=== Problem to work on ===
Output all of the data below exactly as given.

################

(** One question: its label is its own, or else its title. *)
Definition question_tag (row : Row) (tag : list str) (q : Question) : Prop :=
  (∃ kind title, tag = [$"question"; question_id q; kind; title] ∧
     question_kind_of kind = Some (question_kind q) ∧ question_title q = trim title) ∧
  (keyed_tag row $"label" (question_id q) (question_short_title q) ∨
   (∀ text, [$"label"; question_id q; text] ∉ rows row $"label") ∧
     question_short_title q = question_title q) ∧
  match question_description q with
  | Some description => keyed_tag row $"description" (question_id q) description
  | None => ∀ text, [$"description"; question_id q; text] ∉ rows row $"description"
  end ∧
  Forall2 (option_tag (question_id q)) (options_of row (question_id q)) (question_options q).

(** The questions are those of the [question] tags, in order; every label,
    description and option is that of one of them. *)
Record questions_read (row : Row) (qs : list Question) : Prop := {
  qr_questions : Forall2 (question_tag row) (rows row $"question") qs;
  qr_labels : keyed_tags row $"label" (question_id <$> qs);
  qr_descriptions : keyed_tags row $"description" (question_id <$> qs);
  qr_options tag : tag ∈ rows row $"option" →
    ∃ id, tag !! 1 = Some id ∧ id ∈ question_id <$> qs;
}.

Lemma keyed_tags_of row name max m (known : gset str) ids :
  keyed_text row name max = Some m → dom m ⊆ known → (∀ id, id ∈ known → id ∈ ids) →
  keyed_tags row name ids.
Proof.
  intros [(texts & Hr & Hnd & Hdom) _]%keyed_text_reads Hsub Hknown. exists texts.
  split_and!; [done..|]. apply Forall_forall. intros id Hid%Hdom. apply Hknown, Hsub.
  by apply elem_of_dom.
Qed.

Lemma keyed_text_none row name max m id :
  keyed_text row name max = Some m → m !! id = None → ∀ text, [name; id; text] ∉ rows row name.
Proof.
  intros [(texts & -> & _ & Hdom) _]%keyed_text_reads Hn text ([id' t] & Heq & Hin)%list_elem_of_fmap.
  injection Heq as <- <-. assert (is_Some (m !! id)) as [? ?]; [|congruence].
  apply Hdom. by apply (list_elem_of_fmap_2 fst) in Hin.
Qed.

(** The state of the loop over the questions, after some of them: their
    options are claimed, their ids are known. *)
Record claiming (row : Row) (labels descriptions : gmap str str)
    (options0 : gmap str (list QuestionOption)) (tags : list (list str))
    (st : gmap str (list QuestionOption) * gset str * list Question) : Prop := {
  cl_read : Forall2 (question_tag row) tags st.2;
  cl_known id : id ∈ st.1.2 ↔ id ∈ question_id <$> st.2;
  cl_options id : st.1.1 !! id = if bool_decide (id ∈ st.1.2) then None else options0 !! id;
}.

Lemma questions_step_claims row labels descriptions options0 :
  keyed_text row $"label" 40 = Some labels →
  keyed_text row $"description" 500 = Some descriptions →
  keyed_options row = Some options0 →
  ∀ tags st tag st', (∃ rest, tag = $"question" :: rest) →
    claiming row labels descriptions options0 tags st →
    questions_step labels descriptions st tag = Some st' →
    claiming row labels descriptions options0 (tags ++ [tag]) st'.
Proof.
  intros Hlabels Hdescs Hopts tags [[os known] qs] tag st' [rest ->] [Hread Hknown Hos] Hstep.
  simpl in *. unfold questions_step in Hstep. guard Hstep as [Hl Hnew]. opt Hstep as id Hid.
  opt Hstep as kind Hkind. opt Hstep as title Htitle. guard Hstep as _. injection Hstep as <-.
  rewrite len_cons in Hl. unfold len in Hl. assert (length rest = 3) as Hrest by lia.
  elements rest Hrest. unfold at_ in *. simpl in *.
  apply identifier_Some in Hid as [-> _]. apply bounded_Some in Htitle as (-> & _).
  split; simpl.
  - apply Forall2_app; [done|]. constructor; [|constructor]. split_and!; simpl.
    + by eexists _, _.
    + destruct (labels !! s) as [l|] eqn:Hls; simpl; [left|right; split; [|done]].
      * by eapply keyed_text_reads.
      * by eapply keyed_text_none.
    + destruct (descriptions !! s) as [d|] eqn:Hds;
        [by eapply keyed_text_reads|by eapply keyed_text_none].
    + rewrite Hos, bool_decide_false by done. by apply keyed_options_reads.
  - intros id. rewrite fmap_app, elem_of_app, <-Hknown. set_solver.
  - intros id. rewrite lookup_delete. case_decide as Hs.
    + subst. by rewrite bool_decide_true by set_solver.
    + rewrite Hos. by rewrite (bool_decide_ext (id ∈ {[s]} ∪ known) (id ∈ known)) by set_solver.
Qed.

Lemma questions_reads row qs : questions row = Some qs → questions_read row qs.
Proof.
  unfold questions. intros H. guard H as _. opt H as labels Hlabels. opt H as descs Hdescs.
  opt H as opts Hopts. opt H as [[os known] qs'] Hfold. guard H as [[Hl Hd] Hempty].
  injection H as ->.
  assert (claiming row labels descs opts (rows row $"question") (os, known, qs)) as [Hread Hknown Hos].
  { assert (∀ tag, tag ∈ rows row $"question" → ∃ rest, tag = $"question" :: rest) as Hheads
      by apply rows_head.
    revert Hheads Hfold. generalize (rows row $"question") as tags. intros tags Hheads Hfold.
    apply (try_fold_option_inv (λ l st, (∀ tag, tag ∈ l → ∃ rest, tag = $"question" :: rest) →
      claiming row labels descs opts l st)) in Hfold; [exact Hfold| | |exact Hheads].
    - intros _. split; simpl; [done|set_solver|]. intros id.
      by rewrite bool_decide_false by set_solver.
    - intros l tag st st' IH Hstep Hh. eapply questions_step_claims; [done..| | |exact Hstep].
      + apply Hh. set_solver.
      + apply IH. set_solver. }
  simpl in *. split; [done|eapply keyed_tags_of; [done..|apply Hknown]
    |eapply keyed_tags_of; [done..|apply Hknown]|].
  intros tag (id & Hid & Hsome)%(proj2 (keyed_options_reads _ _ Hopts)). exists id. split; [done|].
  apply Hknown. destruct (decide (id ∈ known)) as [|Hn]; [done|].
  specialize (Hos id). rewrite bool_decide_false, Hempty, lookup_empty in Hos by done.
  rewrite <-Hos in Hsome. by destruct Hsome.
Qed.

################

=== Exercise result ===
(** One question: its label is its own, or else its title. *)
Definition question_tag (row : Row) (tag : list str) (q : Question) : Prop :=
  (∃ kind title, tag = [$"question"; question_id q; kind; title] ∧
     question_kind_of kind = Some (question_kind q) ∧ question_title q = trim title) ∧
  (keyed_tag row $"label" (question_id q) (question_short_title q) ∨
   (∀ text, [$"label"; question_id q; text] ∉ rows row $"label") ∧
     question_short_title q = question_title q) ∧
  match question_description q with
  | Some description => keyed_tag row $"description" (question_id q) description
  | None => ∀ text, [$"description"; question_id q; text] ∉ rows row $"description"
  end ∧
  Forall2 (option_tag (question_id q)) (options_of row (question_id q)) (question_options q).

(** The questions are those of the [question] tags, in order; every label,
    description and option is that of one of them. *)
Record questions_read (row : Row) (qs : list Question) : Prop := {
  qr_questions : Forall2 (question_tag row) (rows row $"question") qs;
  qr_labels : keyed_tags row $"label" (question_id <$> qs);
  qr_descriptions : keyed_tags row $"description" (question_id <$> qs);
  qr_options tag : tag ∈ rows row $"option" →
    ∃ id, tag !! 1 = Some id ∧ id ∈ question_id <$> qs;
}.

Lemma keyed_tags_of row name max m (known : gset str) ids :
  keyed_text row name max = Some m → dom m ⊆ known → (∀ id, id ∈ known → id ∈ ids) →
  keyed_tags row name ids.
Proof.
  intros [(texts & Hr & Hnd & Hdom) _]%keyed_text_reads Hsub Hknown. exists texts.
  split_and!; [done..|]. apply Forall_forall. intros id Hid%Hdom. apply Hknown, Hsub.
  by apply elem_of_dom.
Qed.

Lemma keyed_text_none row name max m id :
  keyed_text row name max = Some m → m !! id = None → ∀ text, [name; id; text] ∉ rows row name.
Proof.
  intros [(texts & -> & _ & Hdom) _]%keyed_text_reads Hn text ([id' t] & Heq & Hin)%list_elem_of_fmap.
  injection Heq as <- <-. assert (is_Some (m !! id)) as [? ?]; [|congruence].
  apply Hdom. by apply (list_elem_of_fmap_2 fst) in Hin.
Qed.

(** The state of the loop over the questions, after some of them: their
    options are claimed, their ids are known. *)
Record claiming (row : Row) (labels descriptions : gmap str str)
    (options0 : gmap str (list QuestionOption)) (tags : list (list str))
    (st : gmap str (list QuestionOption) * gset str * list Question) : Prop := {
  cl_read : Forall2 (question_tag row) tags st.2;
  cl_known id : id ∈ st.1.2 ↔ id ∈ question_id <$> st.2;
  cl_options id : st.1.1 !! id = if bool_decide (id ∈ st.1.2) then None else options0 !! id;
}.

Lemma questions_step_claims row labels descriptions options0 :
  keyed_text row $"label" 40 = Some labels →
  keyed_text row $"description" 500 = Some descriptions →
  keyed_options row = Some options0 →
  ∀ tags st tag st', (∃ rest, tag = $"question" :: rest) →
    claiming row labels descriptions options0 tags st →
    questions_step labels descriptions st tag = Some st' →
    claiming row labels descriptions options0 (tags ++ [tag]) st'.
Proof.
  intros Hlabels Hdescs Hopts tags [[os known] qs] tag st' [rest ->] [Hread Hknown Hos] Hstep.
  simpl in *. unfold questions_step in Hstep. guard Hstep as [Hl Hnew]. opt Hstep as id Hid.
  opt Hstep as kind Hkind. opt Hstep as title Htitle. guard Hstep as _. injection Hstep as <-.
  rewrite len_cons in Hl. unfold len in Hl. assert (length rest = 3) as Hrest by lia.
  elements rest Hrest. unfold at_ in *. simpl in *.
  apply identifier_Some in Hid as [-> _]. apply bounded_Some in Htitle as (-> & _).
  split; simpl.
  - apply Forall2_app; [done|]. constructor; [|constructor]. split_and!; simpl.
    + by eexists _, _.
    + destruct (labels !! s) as [l|] eqn:Hls; simpl; [left|right; split; [|done]].
      * by eapply keyed_text_reads.
      * by eapply keyed_text_none.
    + destruct (descriptions !! s) as [d|] eqn:Hds;
        [by eapply keyed_text_reads|by eapply keyed_text_none].
    + rewrite Hos, bool_decide_false by done. by apply keyed_options_reads.
  - intros id. rewrite fmap_app, elem_of_app, <-Hknown. set_solver.
  - intros id. rewrite lookup_delete. case_decide as Hs.
    + subst. by rewrite bool_decide_true by set_solver.
    + rewrite Hos. by rewrite (bool_decide_ext (id ∈ {[s]} ∪ known) (id ∈ known)) by set_solver.
Qed.

Lemma questions_reads row qs : questions row = Some qs → questions_read row qs.
Proof.
  unfold questions. intros H. guard H as _. opt H as labels Hlabels. opt H as descs Hdescs.
  opt H as opts Hopts. opt H as [[os known] qs'] Hfold. guard H as [[Hl Hd] Hempty].
  injection H as ->.
  assert (claiming row labels descs opts (rows row $"question") (os, known, qs)) as [Hread Hknown Hos].
  { assert (∀ tag, tag ∈ rows row $"question" → ∃ rest, tag = $"question" :: rest) as Hheads
      by apply rows_head.
    revert Hheads Hfold. generalize (rows row $"question") as tags. intros tags Hheads Hfold.
    apply (try_fold_option_inv (λ l st, (∀ tag, tag ∈ l → ∃ rest, tag = $"question" :: rest) →
      claiming row labels descs opts l st)) in Hfold; [exact Hfold| | |exact Hheads].
    - intros _. split; simpl; [done|set_solver|]. intros id.
      by rewrite bool_decide_false by set_solver.
    - intros l tag st st' IH Hstep Hh. eapply questions_step_claims; [done..| | |exact Hstep].
      + apply Hh. set_solver.
      + apply IH. set_solver. }
  simpl in *. split; [done|eapply keyed_tags_of; [done..|apply Hknown]
    |eapply keyed_tags_of; [done..|apply Hknown]|].
  intros tag (id & Hid & Hsome)%(proj2 (keyed_options_reads _ _ Hopts)). exists id. split; [done|].
  apply Hknown. destruct (decide (id ∈ known)) as [|Hn]; [done|].
  specialize (Hos id). rewrite bool_decide_false, Hempty, lookup_empty in Hos by done.
  rewrite <-Hos in Hsome. by destruct Hsome.
Qed.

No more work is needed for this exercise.